Before committing to a career in higher education, I fought wildland fires throughout the Northwest. Thrilling headlines, 300-foot columns of flame and 16-hour days, hot-lines, chainsaws, burnouts, helicopter rides to work and the power of being at the center had called me into those mountains. It was a suitable fit for a hard-headed, unemployed English grad. But I learned the hard way about mortality, a Sikorsky gear failure, explosive wreckage and so much young life lost, yet more so, I learned it’s not a matter of if but when and questions about “Why me?” or “Why not me?” were irrelevant. I dove into the search for meaning, which I found in books, stories and learning, but the magic of a classroom drew me into college teaching. Give me hours on the beauty of a comma or the incongruous enchantment of McCarthy, Faulkner or Joyce.
Now, snow falls outside — almost 5 pm — and I’m finally back in my office with a call to make.

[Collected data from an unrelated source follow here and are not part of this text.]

(* ===== verification/Rpc.v ===== *)
(** * A request from end to end: [zmq/], [pb/], [svc/api]

    The client's socket, the service's port with its catalog and handlers, and the reply on
    its way back, put together. *)

From S2P Require Import Prelude Strings Errors Ossl AnyMap Async Zmq Api.

Module Rpc.
Import Handles Framing ApiPort ApiProofs.
#[local] Notation envelope := Api.request.
Section Proofs.
Context {T : Types} {P : Pb} {LP : PbLaws P} {Q : Zmq} {L : ZmqLaws Q} {N : Sodium} {K : EvpKeys}.

(** ** The client's socket *)

Ltac runs := repeat first [apply wp_send; intros ?; cbn beta | wp_step; cbn beta; cbn [default]].

(** A request that is sent without an error was handed over whole, and the client is as it
    was. *)
Lemma client_sends data (c : Client.t) s d w :
  Client.socket c = Some s →
  wp (Client.send data c)
    (λ c' d' w', Details.isOk d' = true → c' = c ∧ ∃ evs, after w evs w' ∧ accepted evs = [(data, false)]) d w.
Proof.
  intros Hc. unfold Client.send, Client.close_on_error, Client.close, Server.error_text. rewrite Hc. cbv zeta. cbn [default].
  runs; intros ?; try congruence. split; [done|]. logged. unfold accepted. cbn [omap list_omap app].
  by rewrite (proj1 (len_tests data)).
Qed.

(** A reply that waits is received. *)
Lemma client_receives f rest (c : Client.t) s d w :
  Client.socket c = Some s → Details.isOk d = true → waiting (zlib w) s = f :: rest →
  wp (Client.recv [] c) (λ r d' w', r = (true, f, c) ∧ d' = d ∧ waiting (zlib w') s = rest) d w.
Proof.
  intros Hc Hd Hw. unfold Client.recv, Client.close_on_error, Client.close. rewrite Hc. cbv zeta. cbn [default].
  repeat first [eapply wp_recv_next; [eassumption|]; intros ? ? ?; cbn beta iota | wp_step; cbn beta; cbn [default]];
    try congruence.
  by match goal with H : Details.isOk d = true |- _ => rewrite H end.
Qed.

(** ** The service *)

(** A reply none of whose frames is refused is handed over. *)
Lemma reply_taken client data (x : Server.t) s d w :
  Server.socket x = Some s → client ≠ [] → Details.isOk d = true →
  wp (Server.reply client data x)
    (λ _ _ w', ∃ evs, after w evs w' ∧ (refused evs = 0%nat → accepted evs = [(client, true); ([], true); (data, false)])) d w.
Proof.
  intros Hx Hc Hd. unfold Server.reply, Server.send_part, Server.error_text. rewrite Hx. cbv zeta. cbn [default Server.fill].
  runs.
  all: try congruence; try (by match goal with H : bool_decide (_ = []) = true |- _ => apply bool_decide_eq_true in H end).
  all: logged; unfold accepted, refused, id; cbn [omap list_omap app]; rewrite ?(proj1 (len_tests _)), ?(proj2 (len_tests _));
    intros Hr; first [done | cbn in Hr; discriminate Hr].
Qed.

(** Unpacking without an error found the type and its message. *)
Lemma fromAny_ok a m d c :
  Details.isOk d = true → AnyMessage.fromAny a d c = (Some m, d) →
  ∃ proto, Catalog.newMsg (type_url a) c = Some proto ∧ UnpackTo a proto = Some m.
Proof.
  intros Hd. unfold AnyMessage.fromAny. cbv zeta. destruct (Catalog.newMsg (type_url a) c) as [proto|]; [|intros [=]]. rewrite Hd.
  destruct (UnpackTo a proto) as [m'|] eqn:Hu; [intros [= ->]; by exists proto|]. intros [= _ He].
  exfalso. rewrite <- He, AnyMessage.set_error_bad in Hd by done. done.
Qed.

(** A service that runs no other request, its types registered in some order: the request
    [q], in the envelope [env], reaches the handler of its type. *)
Section Serving.
Variable apiLog : Z.
Variable types : list (Z * message).
Variable x : ApiPort.t.
Variable msg : bytes.
Variable env : envelope.
Variable q : message.
Variable h : ApiHandlerMap.Handler.

Definition catalog : Catalog.t := foldl (λ c p, Catalog.registerMsg p.1 p.2 c) Catalog.empty types.

(** The type of [q] is registered, under one identifier, and has [h] as its handler. *)
Definition served : Prop :=
  ∃ before id_ proto later, types = before ++ (id_, proto) :: later ∧ full_name q = full_name proto ∧
    Forall (λ p, full_name p.2 ≠ full_name proto) later ∧ is_prefix ($"fc/") (full_name q) = false ∧
    handlers x !! id_ = Some h.

(** What the handler is given, and what it makes of it. *)
Definition scene : RequestScene.t := RequestScene.setRequest (Some q) (authenticated env x).
Definition result : option message * RequestScene.t := h q scene.

Lemma prepare_served :
  served → json_request msg = inl env → body env = AnyMessage.toAny q → RequestScene.isOk (authenticated env x) = true →
  prepare apiLog catalog msg x = Some (scene, Some h).
Proof.
  intros (before & id_ & proto & later & Hty & Hname & Hlater & Hfc & Hh) Hj Hbody Hok.
  destruct (AnyMessage.any_roundtrip id_ proto q later
    (foldl (λ c p, Catalog.registerMsg p.1 p.2 c) Catalog.empty before) Details.new Hname Hlater Hfc eq_refl) as (Hany & Hid & _).
  assert (Hcat : catalog = foldl (λ c p, Catalog.registerMsg p.1 p.2 c)
    (Catalog.registerMsg id_ proto (foldl (λ c p, Catalog.registerMsg p.1 p.2 c) Catalog.empty before)) later).
  { unfold catalog. by rewrite Hty, foldl_app. }
  rewrite <- Hcat in Hany, Hid. destruct (fromAny_ok _ _ Details.new _ eq_refl Hany) as (m & Hn & Hu). rewrite <- Hbody in Hn, Hu.
  rewrite (prepare_unpacked apiLog catalog msg x env m q Hj Hn Hu), Hok. unfold ApiHandlerMap.get. by rewrite Hid, Hh.
Qed.

(** The port's task for it: one response, made of what the handler left, goes to the client
    that asked. *)
Lemma task_replies fuel addr peer rsp json s d w :
  served → json_request msg = inl env → body env = AnyMessage.toAny q → RequestScene.isOk (authenticated env x) = true →
  is_Some (RequestScene.msg result.2) → respond result.2 result.1 x = Some rsp → json_of_response rsp = inl json → json ≠ [] →
  trove x = [] → Server.socket (server x) = Some s → peer ≠ [] →
  let '(o, d', w') := handleRequest apiLog catalog (S fuel) addr peer msg x d w in
  o = Done (with_trove (u64 (requestId x + 1)) [] x) ∧ d' = d ∧
  ∃ evs, after w evs w' ∧ (refused evs = 0%nat → accepted evs = [(peer, true); ([], true); (json, false)]).
Proof.
  intros Hs Hj Hb Hok Hm Hrsp Hjson Hne Htr Hsock Hp.
  rewrite (run_handled apiLog catalog fuel addr peer msg x d w scene h q rsp) by first [done | by apply prepare_served].
  unfold answered, AnyMessage.toJson. rewrite Hjson. destruct json as [|c json]; [done|].
  pose proof (reply_taken peer (c :: json) (server x) s Details.new w Hsock Hp eq_refl) as H. unfold wp in H.
  destruct (Server.reply _ _ _ _ _) as [[u d'] w']. cbn [snd]. by split_and!.
Qed.

End Serving.

(** C14: A request comes back as its handler's answer. The request's type is registered, last
    under its name and not under the name of a container, and has a handler; the port has no
    authenticator or one that accepts the request; it runs no other request (its list of running
    tasks is empty); the text the client sends is that of an envelope around the request; the
    handler does not take the request out of its scene, and the response made of what it
    left can be written as a text that is not empty. Then, when the client's send
    made no error and the frames it handed over are what waits at the service behind the sender's
    identity and a delimiter, the port reads them and starts a task with exactly that sender and
    text; the task calls the handler with the request and gives up its memory; and when nothing
    of the reply is refused, the client that asked, and it alone, receives the text of the
    response made of what the handler left. *)
Theorem request_round_trip (apiLog : Z) (types : list (Z * message)) (x : ApiPort.t) (c c' : Client.t)
    (peer msg : bytes) (env : envelope) (q : message) (h : ApiHandlerMap.Handler) (fuel : nat) (addr sc ss : Z)
    (rsp : response) (json : bytes) (rest : list bytes) (d1 d1' d3 : Details.t) (w1 w1' w2 : world)
    (Hc : Client.socket c = Some sc) (Hsend : Client.send msg c d1 w1 = (c', d1', w1')) (Hok1 : Details.isOk d1' = true)
    (Hs : Server.socket (server x) = Some ss) (Hidle : trove x = []) (Hpeer : peer ≠ [])
    (Hw2 : waiting (zlib w2) ss = delivered peer ([] :: (fst <$> accepted (drop (length (trace w1)) (trace w1')))) ++ rest)
    (Hserved : served types x q h) (Hj : json_request msg = inl env) (Hbody : body env = AnyMessage.toAny q)
    (Hauth : RequestScene.isOk (authenticated env x) = true)
    (Hkeep : is_Some (RequestScene.msg (result x env q h).2))
    (Hrsp : respond (result x env q h).2 (result x env q h).1 x = Some rsp)
    (Hjson : json_of_response rsp = inl json) (Hne : json ≠ []) :
  let '(r, _, w2') := read x Details.new w2 in
  r = (Some (peer, msg), with_server (server x) true x) ∧ waiting (zlib w2') ss = rest ∧
  let '(o, d3', w3) := handleRequest apiLog (catalog types) (S fuel) addr peer msg r.2 d3 w2' in
  o = Done (with_trove (u64 (requestId x + 1)) [] r.2) ∧ d3' = d3 ∧
  ∃ evs, after w2' evs w3 ∧
    (refused evs = 0%nat →
     ∃ reply, fst <$> accepted evs = delivered peer ([] :: reply) ∧
     ∀ d4 w4 rest4, Details.isOk d4 = true → waiting (zlib w4) sc = reply ++ rest4 →
       let '(r4, d4', w4') := Client.recv [] c' d4 w4 in
       r4 = (true, json, c) ∧ d4' = d4 ∧ waiting (zlib w4') sc = rest4).
Proof.
  destruct (wp_run _ _ _ _ _ _ _ Hsend (client_sends msg c sc d1 w1 Hc) Hok1) as (-> & evs1 & Htr & Hacc).
  unfold after in Htr. rewrite Htr, drop_app_length, Hacc in Hw2.
  eapply wp_mono; [|exact (read_request peer msg rest x ss w2 Hs Hpeer Hw2)].
  intros r d w2' (-> & Hw2'). split; [done|]. split; [done|]. cbn [snd].
  pose proof (task_replies apiLog types (with_server (server x) true x) msg env q h fuel addr peer rsp json ss d3 w2'
    Hserved Hj Hbody Hauth Hkeep Hrsp Hjson Hne Hidle Hs Hpeer) as H.
  destruct (handleRequest _ _ _ _ _ _ _ _ _) as [[o d3'] w3]. destruct H as (-> & -> & evs & Haft & Hrep).
  split; [done|]. split; [done|]. exists evs. split; [done|]. intros Hr. rewrite (Hrep Hr). exists [json]. split; [done|].
  intros d4 w4 rest4 Hd4 Hw4. exact (client_receives json rest4 c sc d4 w4 Hc Hd4 Hw4).
Qed.

End Proofs.
End Rpc.

Module RpcExamples.
Import ZmqExamples ApiExamples Rpc.

(** A client on the socket whose frames the toy library takes to the port's. *)
Definition client : Client.t := Client.mk (Some (Some 1)) (Some 6).
Definition text : bytes := [65; 66; 1].
Definition hello : @message ToyPb := (66, [1]).

Lemma request_round_trip_witness :
  (ApiPort.read port Details.new (queued [[9]; []; text])).1.1.1 = Some ([9], text) ∧
  (Client.recv (Q := ToyZmq) [] client Details.new (World (λ i, if i =? 6 then [[0]] else []) [])).1.1.1 = (true, [0]).
Proof.
  pose proof (request_round_trip 0 [(77, (66, []))] port client client [9] text (Api.Request (Any ($"fc/" ++ [66]) [1]) None)
    hello echo 1 5 6 7 (Response 0 None None (Some (Any ($"fc/" ++ [66]) [1])) None) [0] []
    Details.new Details.new Details.new (queued []) (Client.send text client Details.new (queued [])).2 (queued [[9]; []; text])
    eq_refl eq_refl eq_refl eq_refl eq_refl ltac:(done) eq_refl
    ltac:(exists [], 77, (66, []), []; repeat split; constructor)
    eq_refl eq_refl eq_refl ltac:(by eexists) eq_refl eq_refl ltac:(done)) as H.
  assert (Hread : ApiPort.read port Details.new (queued [[9]; []; text])
    = (Some ([9], text), ApiPort.with_server bound true port, Details.new, (ApiPort.read port Details.new (queued [[9]; []; text])).2))
    by reflexivity.
  rewrite Hread in H. destruct H as (H1 & _ & H). rewrite Hread. split; [reflexivity|].
  cbn [fst snd] in H. destruct (ApiPort.handleRequest _ _ _ _ _ _ _ _ _) as [[o d3] w3] eqn:E in H.
  destruct H as (_ & _ & evs & Haft & Hrep). vm_compute in E. injection E as _ _ <-.
  unfold Handles.after in Haft. cbn in Haft. change (trace (ApiPort.read port Details.new (queued [[9]; []; text])).2) with
    [ERecv 7 (Frame [9]); ERecv 7 (Frame []); ERecv 7 (Frame text)] in Haft.
  injection Haft as <-. destruct (Hrep eq_refl) as (reply & Hreply & Hr4). injection Hreply as <-.
  specialize (Hr4 Details.new (World (Q := ToyZmq) (λ i, if i =? 6 then [[0]] else []) []) [] eq_refl eq_refl).
  exact (f_equal fst (proj1 Hr4)).
Defined.

End RpcExamples.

I hit nine and one, and because it’s a long-distance number, I dial one again. It rings. I hang up ...
Last year, as I transitioned to administration many asked, “How’s it going?”
Two things are buried in this question: one, an explanation for leaving tenure to cliff-jump into the abyss of administration, and the second, an affirmation. I don’t have any answers to the first question, at least not any that overcome the illogicality of my choice. The second question, though, arises from the jewel of academia — that if we don’t like how things are going, we can make changes, so if I can do it, they can too. Democracy and higher education require participation, and that’s as good an answer to the first question that I can discover.
The Anoka Police Department calls back. Moments later, the head of security calls as well and, again, I apologize profusely. A fire here, a fire there.
Still, I have a happy call to make, one that comes infrequently as a dean, so I shut off the lights and let the twilight glow. I dial again. The phone rings ... After the fire comes new seedlings, trees that will soon tower.